Why the function to generate Taylor series need be differentiable on an interval and not just at the point in question instead

Question

The definition of the Taylor series generated by function $f$ at $x=a$,

$$ f(a) + f'(a)(x-a) + \frac{f''(a)}{2!}(x-a)^2 + ... + \frac{f^{n}(a)}{n!}(x-a)^n + ... , $$

requires that the $f$ must be differentiable throughout some interval containing $a$ as an interior point.

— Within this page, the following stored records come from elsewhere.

(** * kr_statute: article segmentation and cross-reference extraction

    A shallow embedding of [kr_statute.py]: the text normaliser
    [clean_text], the reference extractor [get_relation_parts] and the
    segmenter [parse_html_by_article_sections], together with the parts of
    Python's [str], [list] and [re] and of BeautifulSoup's [Tag] that they
    call.

    Python strings are sequences of Unicode code points; they are modelled
    as lists of code points.  The two character tables consulted by the
    regular expressions and by [str.strip] (which code points are white
    space, which are decimal digits) belong to the interpreter's Unicode
    database and are parameters of the development. *)

From Stdlib Require Import Ascii String.
From Stdlib Require Import Bool Arith NArith ZArith Lia List Sorted.
Import ListNotations.

Set Implicit Arguments.

(** ** Code points and strings *)

Definition char := N.
Definition pystr := list char.

(** An ASCII literal of the source as a code point sequence. *)
Definition py (s : string) : pystr := map N_of_ascii (list_ascii_of_string s).

Definition NL : char := 10%N.        (* "\n" *)
Definition SP : char := 32%N.        (* " "  *)
Definition JE : char := 0xC81C%N.    (* the syllable opening an article or paragraph number *)
Definition JO : char := 0xC870%N.    (* the syllable closing an article number *)
Definition UI : char := 0xC758%N.    (* the syllable opening a sub-article number *)
Definition HANG : char := 0xD56D%N.  (* the syllable closing a paragraph number *)

(** The circled numerals U+2460 .. U+2473. *)
Definition CIRCLED_LO : char := 0x2460%N.
Definition CIRCLED_HI : char := 0x2473%N.

Definition circled (c : char) : Prop := (CIRCLED_LO <= c <= CIRCLED_HI)%N.

(** ** Exceptions *)

Inductive exn : Type :=
| IndexError       (* list index out of range *)
| AttributeError   (* attribute access on None *)
| GroupUnset.      (* stands for the None that [group] gives for a group
                      that took no part in the match *)

Inductive result (A : Type) : Type :=
| Ok (a : A)
| Raise (e : exn).

Arguments Ok {A} a.
Arguments Raise {A} e.

Definition bind {A B} (m : result A) (f : A -> result B) : result B :=
  match m with
  | Ok a => f a
  | Raise e => Raise e
  end.

Declare Scope result_scope.
Delimit Scope result_scope with result.
Notation "x <- m ;; k" := (bind m (fun x => k))
  (at level 61, m at next level, right associativity) : result_scope.
Notation "' p <- m ;; k" := (bind m (fun x => match x with p => k end))
  (at level 61, p pattern, m at next level, right associativity) : result_scope.
Local Open Scope result_scope.

(** A [for] loop over a list, threading the variables it assigns. *)
Fixpoint for_each {A S : Type} (xs : list A) (body : A -> S -> result S)
    (st : S) : result S :=
  match xs with
  | [] => Ok st
  | x :: xs' => st' <- body x st ;; for_each xs' body st'
  end.

(** ** Python lists: indexing, slicing, [enumerate] *)

Definition len {A} (l : list A) : Z := Z.of_nat (length l).

(** [l[i]]: a negative index counts from the end; out of range raises. *)
Definition py_getitem {A} (l : list A) (i : Z) : result A :=
  let j := if (i <? 0)%Z then (i + len l)%Z else i in
  if ((0 <=? j) && (j <? len l))%Z
  then match nth_error l (Z.to_nat j) with
       | Some x => Ok x
       | None => Raise IndexError
       end
  else Raise IndexError.

(** A slice bound: negative bounds count from the end, and every bound is
    clamped to the list. *)
Definition slice_bound (n i : Z) : Z :=
  if (i <? 0)%Z then Z.max 0 (i + n) else Z.min i n.

(** [l[a:b]]; never raises. *)
Definition py_slice {A} (l : list A) (a b : Z) : list A :=
  let lo := slice_bound (len l) a in
  let hi := slice_bound (len l) b in
  firstn (Z.to_nat (hi - lo)) (skipn (Z.to_nat lo) l).

(** [l[a:]]; never raises. *)
Definition py_slice_from {A} (l : list A) (a : Z) : list A :=
  skipn (Z.to_nat (slice_bound (len l) a)) l.

Fixpoint enumerate_from {A} (i : Z) (l : list A) : list (Z * A) :=
  match l with
  | [] => []
  | x :: l' => (i, x) :: enumerate_from (i + 1) l'
  end.

Definition enumerate {A} (l : list A) : list (Z * A) := enumerate_from 0 l.

(** ** Python strings: [join], [replace], [strip] *)

Fixpoint str_join (sep : pystr) (parts : list pystr) : pystr :=
  match parts with
  | [] => []
  | [p] => p
  | p :: rest => p ++ sep ++ str_join sep rest
  end.

Fixpoint starts_with (p s : pystr) : bool :=
  match p, s with
  | [], _ => true
  | a :: p', b :: s' => (a =? b)%N && starts_with p' s'
  | _ :: _, [] => false
  end.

However, I fail to see why $f$ need be differentiable to any order on an interval and not just only at the point $x=a$ (and the latter condition could still mean that it's continuous on some interval containing $x=a$ even though it's not differentiable to all orders on that interval)?

Answer 1

A Ha!

If your expansion is just $f(a)+f'(a)(x-a)$, you just need $f$ is differentiable at one point "a".

If your expansion is $f(a)+f'(a)(x-a)+\frac{f''(a)}{2!}(x-a)^{2}$, you need $f'$ to be exist in an interval to guarantee the existence of $f''(a)$

.....

If your expansion is $f(a)+f'(a)(x-a)+\frac{f''(a)}{2!}(x-a)^{2}+\dots+\frac{f^{(n+1)}(a)}{(n+1)!}$, you need $f^{(n)}$ to be exist in an interval to guarantee the existence of $f^{(n+1)}$ ......

Answer 2

The Taylor series is supposed to give you an approximation of your function for it to be useful.

If you get far away from your starting point, even with differentiability your approximation will get worse.

But imagine a function where in the near vincinity of your point the function is not smooth. Then at the other side of this breaking point, your approximation will fail.

So while you are right, in theory an infinitesimal small interval around your point $a$ would suffice to give you a valid Taylor series, it will not help you with anything.